Verify that $e^x$ and $e^-x$ and any linear combination $c_1e^x + c_2e^{-x}$ are all solutions of the differential equation:
$y'' - y = 0$
Show that the hyperbolic sine and cosine functions, sinhx and coshx are also solutions

Homework Equations

Principle of Superposition for Homogeneous Equations
$y'' + p(x)y' + q(x)y = 0$
$y(x) = c_1y_1(x) = c_2y_2(x)$

The Attempt at a Solution

I am not having any trouble on the first part, here is my solution:
$y_1(x) = e^x$
$y_2(x) = e^{-x}$
$y'' - y = 0$
$y = c_1e^x + c_2e^{-x}$
$y' = c_1e^x - c_2e^{-x}$
$y'' = c_1e^x + c_2e^{-x}$
$(c_1e^x + c_2e^{-x}) - (c_1e^x + c_2e^{-x}) = 0$
$0 = 0$
Now, on the second part of the problem I run into problems, here is what I have so far:
$y_1(x) = sinh(x)$
$y_2(x) = cosh(x)$
$y = c_1cosh(x) + c_2sinh(x)$
$y' = -c_1sinh(x) + c_2cosh(x)$
$y'' = -c_1cosh(x) - c_2sinh(x)$
$(-c_1cosh(x) - c_2sinh(x)) - (c_1cosh(x) + c_2sinh(x)) = 0$
However, the last equation is not true and I am not sure where I went wrong...

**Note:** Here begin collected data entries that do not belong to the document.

Lemma table_of_with_table_ne tbl tbl' t d :
  tbl ≠ tbl' → table_of tbl (with_table tbl' t d) = table_of tbl d.
Proof.
  intros Hne. unfold table_of, with_table.
  destruct (String.eqb tbl' "Bots") eqn:H1; cbn.
  { apply String.eqb_eq in H1 as ->. by apply String.eqb_neq in Hne as ->. }
  destruct (String.eqb tbl' "KnowledgeBase") eqn:H2; cbn.
  { apply String.eqb_eq in H2 as ->. by apply String.eqb_neq in Hne as ->. }
  destruct (String.eqb tbl' "BotKnowledgeLink") eqn:H3; cbn.
  { apply String.eqb_eq in H3 as ->. by apply String.eqb_neq in Hne as ->. }
  destruct (String.eqb tbl "Bots"); [done|].
  destruct (String.eqb tbl "KnowledgeBase"); [done|].
  destruct (String.eqb tbl "BotKnowledgeLink"); [done|].
  by apply lookup_insert_ne.
Qed.

Lemma bind_param_processed v :
  bind_param (processed v) = Some (stored v).
Proof.
  unfold stored, processed.
  destruct v as [| | |n|s]; cbn; try done. by destruct (String.eqb s "None").
Qed.

Lemma bind_all_processed (data : gmap string pyval) :
  bind_all (processed <$> data) = Some (stored <$> data).
Proof.
  unfold bind_all. rewrite decide_True.
  - f_equal. apply map_eq. intros k.
    rewrite lookup_omap, !lookup_fmap. destruct (data !! k) as [v|]; cbn; [|done].
    apply bind_param_processed.
  - intros k v. rewrite lookup_fmap. destruct (data !! k) as [v'|]; cbn; [|done].
    intros [= <-]. rewrite bind_param_processed. eauto.
Qed.

Lemma stored_missing v : is_missing v = true → stored v = VNull.
Proof.
  unfold stored, processed.
  destruct v as [| | |n|s]; cbn; try done. by intros ->.
Qed.

Lemma stored_present v :
  is_missing v = false →
  stored v = match v with PyInt n => VInt n | PyStr s => VText s | _ => VNull end.
Proof.
  unfold stored, processed.
  destruct v as [| | |n|s]; cbn; try done. by intros ->.
Qed.

Lemma update_record_table rid data tbl col w t x :
  faults w = [] →
  table_of tbl (disk w) = Some t →
  bind_param rid = Some x →
  table_of tbl (disk (run (update_record coerced_eq rid data tbl col) w))
  = Some (if decide (data = ∅) then t
          else updated_rows coerced_eq tbl (stored <$> data) col x t).
Proof.
  intros Hf Ht Hx.
  apply (wp_run_any _ (λ w', table_of tbl (disk w') = Some _)).
  eapply wp_mono; [apply update_record_spec | |]; cbn.
  - intros _ w' (_ & _ & Hd & Hnf).
    specialize (Hnf Hf x (stored <$> data)). rewrite bind_all_processed in *.
    unfold update_where in *. rewrite Ht in *. cbn in *.
    destruct (decide (data = ∅)) as [->|Hne].
    + rewrite fmap_empty in Hd.
      destruct Hd as [->|(x' & r & _ & [= <-] & Hd)]; [done|].
      by rewrite decide_True in Hd.
    + rewrite decide_False in Hnf by (by rewrite fmap_empty_iff).
      erewrite Hnf; [apply table_of_with_table | done..].
  - intros _ w' (_ & _ & _ & -> & Hnf).
    specialize (Hnf Hf x (stored <$> data)). rewrite bind_all_processed in Hnf.
    unfold update_where in Hnf. rewrite Ht in Hnf. cbn in Hnf.
    destruct (decide (data = ∅)) as [->|Hne]; [done|].
    rewrite decide_False in Hnf by (by rewrite fmap_empty_iff).
    destruct (Hnf _ Hx eq_refl eq_refl).
Qed.
(** * NotaryQuickCopy: the node store, its codec and the tree operations

    A shallow embedding of [models.py], [utils.py], [storage.py],
    [bundle_io.py] and of the methods of [ui_explorer.py] and
    [ui_file_view.py] that read or change the store, followed by the
    properties of the persistence contract and of the tree operations.

    Conventions of the embedding.
    - A Python [str] is a Rocq [string] holding its UTF-8 bytes.
    - A Python [dict] is an insertion-ordered association list ([dict]);
      [dict_set] overwrites in place or appends, as Python does.
    - A value loaded by [json.load] is a [json]; integers are the only
      numbers modelled (no operation of the store computes with numbers).
    - [uuid.uuid4] is an oracle: the sequence of identifiers it is going to
      return is part of the generator state [idgen].
    - The dataclasses are typed records.  Python does not check field types
      at run time; when a document would put a value of another type into a
      field, the embedding answers [Untyped] and stops there.
    - Every [Node] object of a store sits under exactly one key (all code
      paths allocate a new object per key), so the store is modelled by key
      and a mutation of an object is an update at the key holding it.
    - The data file is an [option json]: [json.dump] followed by
      [json.load] gives the document back, and [None] is a missing file.
    - A text widget is represented by the document [extract_rich_doc] reads
      from it; what a widget shows after [apply_rich_doc] is a variable of
      the section that models the rows of the file view. *)

From Stdlib Require Import String Ascii List Bool Arith ZArith Lia.
Import ListNotations.
Local Open Scope string_scope.
Local Open Scope list_scope.

(** ** Python values *)

Module Py.

Definition dict (V : Type) := list (string * V).

Section Dict.
Context {V : Type}.

Fixpoint dict_get (k : string) (d : dict V) : option V :=
  match d with
  | [] => None
  | (k', v) :: r => if String.eqb k k' then Some v else dict_get k r
  end.

Definition dict_mem (k : string) (d : dict V) : bool :=
  match dict_get k d with Some _ => true | None => false end.

(* d[k] = v *)
Fixpoint dict_set (k : string) (v : V) (d : dict V) : dict V :=
  match d with
  | [] => [(k, v)]
  | (k', v') :: r =>
      if String.eqb k k' then (k', v) :: r else (k', v') :: dict_set k v r
  end.

(* d.pop(k, None) *)
Definition dict_pop (k : string) (d : dict V) : dict V :=
  filter (fun p => negb (String.eqb k (fst p))) d.

Definition dict_keys (d : dict V) : list string := map fst d.

(* d.update(e) *)
Definition dict_update (d e : dict V) : dict V :=
  fold_left (fun acc p => dict_set (fst p) (snd p) acc) e d.
End Dict.

#[local] Set Warnings "-register-all".

Inductive json : Type :=
| JNull
| JBool (b : bool)
| JNum (z : Z)
| JStr (s : string)
| JArr (l : list json)
| JObj (o : list (string * json)).

(* bool(x) *)
Definition truthy (j : json) : bool :=
  match j with
  | JNull => false
  | JBool b => b
  | JNum z => negb (Z.eqb z 0)
  | JStr s => negb (String.eqb s "")
  | JArr l => match l with [] => false | _ => true end
  | JObj o => match o with [] => false | _ => true end
  end.

(* x or y *)
Definition py_or (x y : json) : json := if truthy x then x else y.

(* d.get(k) and d.get(k, default) on a loaded object *)
Definition get (k : string) (o : dict json) : json :=
  match dict_get k o with Some v => v | None => JNull end.

Definition get_default (k : string) (default : json) (o : dict json) : json :=
  match dict_get k o with Some v => v | None => default end.

Definition str_is (j : json) (s : string) : bool :=
  match j with JStr t => String.eqb t s | _ => false end.

(** The characters of a [str]: a UTF-8 continuation byte (10xxxxxx) stays
    with the byte before it. *)
Definition is_cont (c : ascii) : bool :=
  let n := nat_of_ascii c in Nat.leb 128 n && Nat.ltb n 192.

Definition join_char (c : ascii) (r : string) (rest : list string) : list string :=
  match r, rest with
  | String c2 _, x :: xs =>
      if is_cont c2 then String c x :: xs else String c "" :: rest
  | _, _ => String c "" :: rest
  end.

Fixpoint str_chars (s : string) : list string :=
  match s with
  | EmptyString => []
  | String c r => join_char c r (str_chars r)
  end.

Inductive exn := AttributeError | TypeError | ImportError | KeyError.

Inductive result (A : Type) : Type :=
| Ok (a : A)
| Raise (e : exn)
| Untyped.
Arguments Ok {A} a.
Arguments Raise {A} e.
Arguments Untyped {A}.

Definition rbind {A B} (c : result A) (k : A -> result B) : result B :=
  match c with
  | Ok a => k a
  | Raise e => Raise e
  | Untyped => Untyped
  end.

(* for x in j *)
Definition iter (j : json) : result (list json) :=
  match j with
  | JArr l => Ok l
  | JStr s => Ok (map JStr (str_chars s))
  | JObj o => Ok (map JStr (dict_keys o))
  | _ => Raise TypeError
  end.

Fixpoint all_str (l : list json) : result (list string) :=
  match l with
  | [] => Ok []
  | JStr s :: r => rbind (all_str r) (fun t => Ok (s :: t))
  | _ :: _ => Untyped
  end.

(** The identifier oracle: [draw] is the sequence uuid4 returns, [used]
    counts the calls made so far. *)
Record idgen := { draw : nat -> string; used : nat }.

Definition Gen (A : Type) := idgen -> A * idgen.

Definition gret {A} (a : A) : Gen A := fun g => (a, g).

Definition gbind {A B} (c : Gen A) (k : A -> Gen B) : Gen B :=
  fun g => let (a, g1) := c g in k a g1.

End Py.
Export Py.

Declare Scope py_scope.
Delimit Scope py_scope with py.
Notation "x <- c ;; k" := (rbind c (fun x => k))
  (at level 61, c at next level, right associativity) : py_scope.
Notation "x <~ c ;; k" := (gbind c (fun x => k))
  (at level 61, c at next level, right associativity) : py_scope.
Local Open Scope py_scope.

(** ** models.py *)

Module models.

Inductive NodeType := folder | file | shortcut.

Definition NodeType_eqb (a b : NodeType) : bool :=
  match a, b with
  | folder, folder | file, file | shortcut, shortcut => true
  | _, _ => false
  end.

Definition type_str (t : NodeType) : string :=
  match t with folder => "folder" | file => "file" | shortcut => "shortcut" end.

Definition new_id : Gen string :=
  fun g => (draw g (used g), {| draw := draw g; used := S (used g) |}).

Definition blank_rich_doc : json := JObj [("text", JStr ""); ("tags", JArr [])].

Record FileContent := {
  read_doc : json;
  copy_docs : list json
}.

(* FileContent() *)
Definition FileContent_default : FileContent :=
  {| read_doc := blank_rich_doc; copy_docs := [blank_rich_doc] |}.

Record Node := {
  id : string;
  type : NodeType;
  name : string;
  children : list string;
  content : option FileContent;
  target_id : option string
}.

Record Database := {
  quickcopy_root_id : string;
  favorites_root_id : string;
  nodes : dict Node
}.

Definition set_children (n : Node) (c : list string) : Node :=
  {| id := id n; type := type n; name := name n; children := c;
     content := content n; target_id := target_id n |}.

Definition set_name (n : Node) (s : string) : Node :=
  {| id := id n; type := type n; name := s; children := children n;
     content := content n; target_id := target_id n |}.

Definition set_nodes (db : Database) (ns : dict Node) : Database :=
  {| quickcopy_root_id := quickcopy_root_id db;
     favorites_root_id := favorites_root_id db;
     nodes := ns |}.

(** [obj.children.append(c)] for the object [obj] that was read from the
    store under [key] before the store was assigned at [written]: the
    object is still the one under [key] unless that assignment replaced
    it. *)
Definition append_child (key written : string) (obj : Node) (c : string)
    (ns : dict Node) : dict Node :=
  if String.eqb key written then ns
  else dict_set key (set_children obj (children obj ++ [c])) ns.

Your derivative for cosh(x) is wrong. d/dx(cosh(x)) = sinh(x).

 

[LCKurtz]

The derivatives of hyperbolic sinh cosh functions don't have a minus sign like the ordinary sines and cosines do.

 

[_N3WTON_]

thank you both...I was so confused for a moment XD